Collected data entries

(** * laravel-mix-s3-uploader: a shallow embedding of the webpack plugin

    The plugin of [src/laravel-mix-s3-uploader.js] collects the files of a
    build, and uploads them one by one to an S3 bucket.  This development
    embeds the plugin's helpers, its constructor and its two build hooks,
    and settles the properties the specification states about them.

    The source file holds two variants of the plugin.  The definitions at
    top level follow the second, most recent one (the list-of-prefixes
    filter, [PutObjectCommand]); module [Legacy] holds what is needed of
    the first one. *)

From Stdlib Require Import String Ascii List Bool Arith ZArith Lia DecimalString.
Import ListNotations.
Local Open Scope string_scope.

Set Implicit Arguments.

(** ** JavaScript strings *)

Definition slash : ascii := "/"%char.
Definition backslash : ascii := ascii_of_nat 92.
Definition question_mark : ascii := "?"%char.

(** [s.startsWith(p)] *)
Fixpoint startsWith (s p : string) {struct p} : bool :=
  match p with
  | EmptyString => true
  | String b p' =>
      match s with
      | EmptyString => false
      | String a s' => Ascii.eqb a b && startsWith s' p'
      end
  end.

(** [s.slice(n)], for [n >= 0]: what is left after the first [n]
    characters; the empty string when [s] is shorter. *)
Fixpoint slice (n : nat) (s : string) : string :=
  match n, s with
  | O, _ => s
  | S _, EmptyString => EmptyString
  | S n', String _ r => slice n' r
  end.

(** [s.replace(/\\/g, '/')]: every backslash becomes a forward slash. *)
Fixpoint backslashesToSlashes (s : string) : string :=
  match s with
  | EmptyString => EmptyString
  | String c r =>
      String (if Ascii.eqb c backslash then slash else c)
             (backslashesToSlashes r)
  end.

--

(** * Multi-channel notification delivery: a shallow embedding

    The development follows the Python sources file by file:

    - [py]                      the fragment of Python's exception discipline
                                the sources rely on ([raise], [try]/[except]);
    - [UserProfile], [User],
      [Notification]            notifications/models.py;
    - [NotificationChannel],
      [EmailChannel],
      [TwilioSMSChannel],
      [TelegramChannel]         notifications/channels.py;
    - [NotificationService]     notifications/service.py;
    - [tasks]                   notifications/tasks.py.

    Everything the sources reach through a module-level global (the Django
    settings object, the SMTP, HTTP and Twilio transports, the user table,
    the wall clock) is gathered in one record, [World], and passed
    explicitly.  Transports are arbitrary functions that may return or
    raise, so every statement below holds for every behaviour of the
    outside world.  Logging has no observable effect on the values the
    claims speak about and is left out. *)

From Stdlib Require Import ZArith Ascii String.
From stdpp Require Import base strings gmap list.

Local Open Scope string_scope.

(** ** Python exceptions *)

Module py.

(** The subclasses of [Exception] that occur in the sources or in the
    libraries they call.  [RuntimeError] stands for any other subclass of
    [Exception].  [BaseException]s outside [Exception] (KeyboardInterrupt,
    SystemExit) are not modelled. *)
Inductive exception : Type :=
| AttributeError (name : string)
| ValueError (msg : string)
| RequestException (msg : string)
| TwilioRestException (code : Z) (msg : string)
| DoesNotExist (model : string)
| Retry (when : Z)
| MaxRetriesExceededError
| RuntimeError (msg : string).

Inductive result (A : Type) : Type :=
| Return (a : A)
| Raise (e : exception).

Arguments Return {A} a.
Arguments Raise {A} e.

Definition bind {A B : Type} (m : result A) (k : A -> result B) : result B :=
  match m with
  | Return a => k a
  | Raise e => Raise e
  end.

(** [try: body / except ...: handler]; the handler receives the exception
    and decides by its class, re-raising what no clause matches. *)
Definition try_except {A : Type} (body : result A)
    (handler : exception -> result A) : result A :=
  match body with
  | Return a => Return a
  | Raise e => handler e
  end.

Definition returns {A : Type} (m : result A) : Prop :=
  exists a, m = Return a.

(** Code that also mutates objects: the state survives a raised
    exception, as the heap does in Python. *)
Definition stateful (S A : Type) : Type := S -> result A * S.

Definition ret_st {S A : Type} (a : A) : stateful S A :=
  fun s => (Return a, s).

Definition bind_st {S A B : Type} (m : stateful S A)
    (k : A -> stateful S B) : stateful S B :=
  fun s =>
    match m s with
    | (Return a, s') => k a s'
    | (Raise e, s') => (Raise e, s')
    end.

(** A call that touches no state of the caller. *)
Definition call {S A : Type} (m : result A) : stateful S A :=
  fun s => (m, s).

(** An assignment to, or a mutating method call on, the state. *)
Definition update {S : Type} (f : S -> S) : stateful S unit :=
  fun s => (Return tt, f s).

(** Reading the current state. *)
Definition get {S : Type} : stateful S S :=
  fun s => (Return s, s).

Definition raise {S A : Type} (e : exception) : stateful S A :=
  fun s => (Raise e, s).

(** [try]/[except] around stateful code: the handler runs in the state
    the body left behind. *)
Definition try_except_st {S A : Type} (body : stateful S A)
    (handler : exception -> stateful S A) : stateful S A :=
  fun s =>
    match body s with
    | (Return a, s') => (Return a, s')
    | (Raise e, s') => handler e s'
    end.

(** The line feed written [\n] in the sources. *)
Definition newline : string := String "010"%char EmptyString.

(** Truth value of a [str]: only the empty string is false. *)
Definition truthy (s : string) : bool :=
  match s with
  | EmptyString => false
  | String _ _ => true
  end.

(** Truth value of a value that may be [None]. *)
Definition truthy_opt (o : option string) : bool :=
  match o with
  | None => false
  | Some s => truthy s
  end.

==

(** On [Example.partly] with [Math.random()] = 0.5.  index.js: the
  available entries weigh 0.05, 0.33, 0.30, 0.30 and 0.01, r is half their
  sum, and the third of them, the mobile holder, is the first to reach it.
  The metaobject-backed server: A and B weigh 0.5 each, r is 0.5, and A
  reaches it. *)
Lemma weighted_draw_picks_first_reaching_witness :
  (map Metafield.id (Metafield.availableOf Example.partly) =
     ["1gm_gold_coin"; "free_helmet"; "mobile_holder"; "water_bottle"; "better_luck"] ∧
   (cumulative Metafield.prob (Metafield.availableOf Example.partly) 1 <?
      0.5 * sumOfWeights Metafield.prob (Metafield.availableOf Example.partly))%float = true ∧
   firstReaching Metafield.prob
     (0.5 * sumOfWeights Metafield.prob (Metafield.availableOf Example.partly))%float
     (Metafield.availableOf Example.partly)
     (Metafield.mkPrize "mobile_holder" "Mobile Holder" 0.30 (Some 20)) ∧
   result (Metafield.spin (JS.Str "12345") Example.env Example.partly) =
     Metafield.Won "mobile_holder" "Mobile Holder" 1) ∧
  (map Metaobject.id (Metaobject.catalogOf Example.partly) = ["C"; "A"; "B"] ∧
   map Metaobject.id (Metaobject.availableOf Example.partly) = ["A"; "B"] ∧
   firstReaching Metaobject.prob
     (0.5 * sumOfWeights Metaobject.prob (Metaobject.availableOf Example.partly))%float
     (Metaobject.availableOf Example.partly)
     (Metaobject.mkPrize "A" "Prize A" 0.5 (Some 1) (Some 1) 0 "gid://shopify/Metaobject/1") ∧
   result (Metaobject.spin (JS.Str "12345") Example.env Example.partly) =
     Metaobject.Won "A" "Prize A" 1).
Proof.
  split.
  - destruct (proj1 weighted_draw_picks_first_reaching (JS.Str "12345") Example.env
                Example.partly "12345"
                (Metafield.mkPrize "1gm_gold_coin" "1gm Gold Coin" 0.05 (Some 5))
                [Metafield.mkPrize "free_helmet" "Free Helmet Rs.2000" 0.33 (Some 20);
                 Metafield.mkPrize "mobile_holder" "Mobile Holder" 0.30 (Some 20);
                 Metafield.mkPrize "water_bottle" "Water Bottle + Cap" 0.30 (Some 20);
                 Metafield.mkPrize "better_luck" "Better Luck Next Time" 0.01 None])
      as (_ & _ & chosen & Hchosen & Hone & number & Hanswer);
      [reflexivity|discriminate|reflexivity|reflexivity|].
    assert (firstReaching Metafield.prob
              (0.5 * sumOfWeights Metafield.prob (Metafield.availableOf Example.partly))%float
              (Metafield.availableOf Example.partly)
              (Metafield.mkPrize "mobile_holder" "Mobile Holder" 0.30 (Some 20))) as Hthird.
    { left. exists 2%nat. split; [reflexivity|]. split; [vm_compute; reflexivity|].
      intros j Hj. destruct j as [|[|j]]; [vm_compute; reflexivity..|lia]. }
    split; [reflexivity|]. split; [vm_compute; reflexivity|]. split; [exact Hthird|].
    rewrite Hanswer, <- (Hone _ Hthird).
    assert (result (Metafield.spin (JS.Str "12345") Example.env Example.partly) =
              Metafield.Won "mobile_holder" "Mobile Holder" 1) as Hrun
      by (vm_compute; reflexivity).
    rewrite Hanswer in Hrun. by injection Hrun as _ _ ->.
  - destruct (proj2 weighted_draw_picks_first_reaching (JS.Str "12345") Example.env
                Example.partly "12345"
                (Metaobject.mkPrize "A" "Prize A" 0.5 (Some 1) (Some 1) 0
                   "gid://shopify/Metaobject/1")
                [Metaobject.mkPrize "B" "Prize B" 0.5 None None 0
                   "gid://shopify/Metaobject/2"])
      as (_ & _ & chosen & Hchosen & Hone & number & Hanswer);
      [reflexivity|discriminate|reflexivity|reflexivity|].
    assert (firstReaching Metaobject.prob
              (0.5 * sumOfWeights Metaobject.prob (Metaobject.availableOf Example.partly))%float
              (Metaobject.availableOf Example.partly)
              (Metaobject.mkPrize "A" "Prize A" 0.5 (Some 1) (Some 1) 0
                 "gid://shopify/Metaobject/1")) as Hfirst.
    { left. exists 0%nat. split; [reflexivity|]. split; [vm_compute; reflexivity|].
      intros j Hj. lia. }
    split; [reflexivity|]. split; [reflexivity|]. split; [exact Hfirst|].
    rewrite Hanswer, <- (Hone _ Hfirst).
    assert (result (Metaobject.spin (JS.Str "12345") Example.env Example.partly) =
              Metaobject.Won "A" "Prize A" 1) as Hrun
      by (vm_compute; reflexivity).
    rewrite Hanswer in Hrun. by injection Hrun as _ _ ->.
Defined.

Problem
What you return should be exactly the lines above, starting at the one with "(** * laravel-mix-s3-uploader: a" and ending at the one with "The source file", and nothing else.

Task solution
(** * laravel-mix-s3-uploader: a shallow embedding of the webpack plugin

    The plugin of [src/laravel-mix-s3-uploader.js] collects the files of a
    build, and uploads them one by one to an S3 bucket.  This development
    embeds the plugin's helpers, its constructor and its two build hooks,
    and settles the properties the specification states about them.

    The source file holds two variants of the plugin.  The definitions at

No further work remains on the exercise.